Modeling for Real-Time Optimization

November 04, 2011, Webb 1100

Dominique Bonvin

Ecole Polytechnique Fédérale de Lausanne, Mechanical Engineering

Abstract

Optimization in the process industry has received a lot of attention in recent years because, in the face of growing competition, it represents a natural choice for reducing production costs, improving product quality, and meeting safety requirements and environmental regulations. Traditionally, the optimal operating conditions are determined on the basis of a model of the process. However, the resulting process operation can be highly sensitive to uncertainty such as process-model mismatch and process disturbances. This generally gives rise to suboptimal process operation or, worse, infeasible operation, which of course is not acceptable in most industrial applications.
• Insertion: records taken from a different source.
(** * symbolinfo.cpp: symbol enumeration, resolution and synchronization

    A shallow embedding of [src/dbg/symbolinfo.cpp] (x64dbg).  The functions
    of that file are translated one by one, keeping their names.  What
    the file calls but does not define is either an argument of the
    development (the import-table walker, the demangler, the label store, the
    [%p] conversion, the symbol engine) or a small definition whose comment
    says where it comes from (the module directory, the SymbolSource). *)

From Stdlib Require Import ZArith List String Ascii Bool Lia.
Import ListNotations.
Local Open Scope string_scope.
Local Open Scope list_scope.
Local Open Scope Z_scope.

(** ** Outcomes

    Two things can end a call without a result: dereferencing a null pointer,
    and the invalid-parameter handler of the secure CRT functions
    ([strcpy_s], [strcat_s], [sprintf_s] on a destination that is too small). *)

Inductive Fault : Type :=
| NullDereference
| InvalidParameter.

Inductive Exec (A : Type) : Type :=
| Done (a : A)
| Crash (f : Fault).

Arguments Done {A} a.
Arguments Crash {A} f.

Definition bind {A B : Type} (m : Exec A) (k : A -> Exec B) : Exec B :=
  match m with
  | Done a => k a
  | Crash f => Crash f
  end.

Notation "x <- m ;; k" := (bind m (fun x => k))
  (at level 61, m at next level, right associativity).

(** ** The C runtime functions the file uses *)

Module CRT.

Definition code (c : ascii) : Z := Z.of_nat (nat_of_ascii c).

(** [tolower] in the C locale. *)
Definition tolower (c : ascii) : Z :=
  let n := code c in
  if (65 <=? n) && (n <=? 90) then n + 32 else n.

(** The characters of a [std::string] seen through [c_str()] by a function
    that reads a NUL-terminated string: everything before the first NUL. *)
Fixpoint c_str (s : string) : string :=
  match s with
  | EmptyString => EmptyString
  | String c r => if (code c =? 0) then EmptyString else String c (c_str r)
  end.

Fixpoint take (n : nat) (s : string) : string :=
  match n, s with
  | O, _ => EmptyString
  | S _, EmptyString => EmptyString
  | S n', String c r => String c (take n' r)
  end.

(** [strncpy_s(dest, destsz, src, _TRUNCATE)]: as much of [src] as fits
    in [destsz] characters including the terminator. *)
Definition strncpy_s_TRUNCATE (destsz : nat) (src : string) : string :=
  take (destsz - 1) src.

(** [strcpy_s(dest, src)] on a destination of [destsz] characters. *)
Definition strcpy_s (destsz : nat) (src : string) : Exec string :=
  if (String.length src <? destsz)%nat then Done src else Crash InvalidParameter.

(** [strcat_s(dest, src)] on a destination of [destsz] characters holding
    [dest]. *)
Definition strcat_s (destsz : nat) (dest src : string) : Exec string :=
  if (String.length dest + String.length src <? destsz)%nat
  then Done (dest ++ src)%string else Crash InvalidParameter.

(** [sprintf_s(buffer, ...)] on a buffer of [destsz] characters, given the
    formatted text. *)
Definition sprintf_s (destsz : nat) (formatted : string) : Exec string :=
  if (String.length formatted <? destsz)%nat
  then Done formatted else Crash InvalidParameter.

Fixpoint strcmp (a b : string) : Z :=
  match a, b with
  | EmptyString, EmptyString => 0
  | EmptyString, String d _ => 0 - code d
  | String c _, EmptyString => code c
  | String c a', String d b' =>
      if code c =? code d then strcmp a' b' else code c - code d
  end.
Over the last decade, the Laboratoire 'Automatique of EPFL has developed a promising approach that converts a dynamic optimization problem with both path and terminal constraints into a feedback control problem. In this approach, near-optimal process operation can be enforced by tracking appropriate references, namely the necessary conditions of optimality (NCO). The NCO-tracking methodology is appealing in its on-line simplicity and potential to be robust towards uncertainty. This presentation will start with a tutorial overview of dynamic optimization in the presence of uncertainty. The main discussion will concern ways of dealing with plantmodel uncertainty via appropriate modeling. Also, a systematic procedure for devising NCO-tracking controllers will be described and illustrated through several case studies.

Speaker's Bio

Dominique Bonvin is Professor of Automatic Control at Ecole Polytechnique Fédérale de Lausanne (EPFL). He received his Diploma in Chemical Engineering from the ETH, Zürich, and his Ph.D. degree from the University of California, Santa Barbara. He worked in the field of process control for the Sandoz Corporation in Basel and with the Systems Engineering Group of ETH Zürich. He joined the EPFL in 1989, where his current research interests include modeling, identification and optimization of dynamic systems as well as process chemometrics. He served as Director of the Laboratoire d'Automatique for the periods 1993-97 and 2003-2007, Head of the Mechanical Engineering Department in 1995-97 and Dean of Bachelor and Master Studies at EPFL for the period 2004-2011.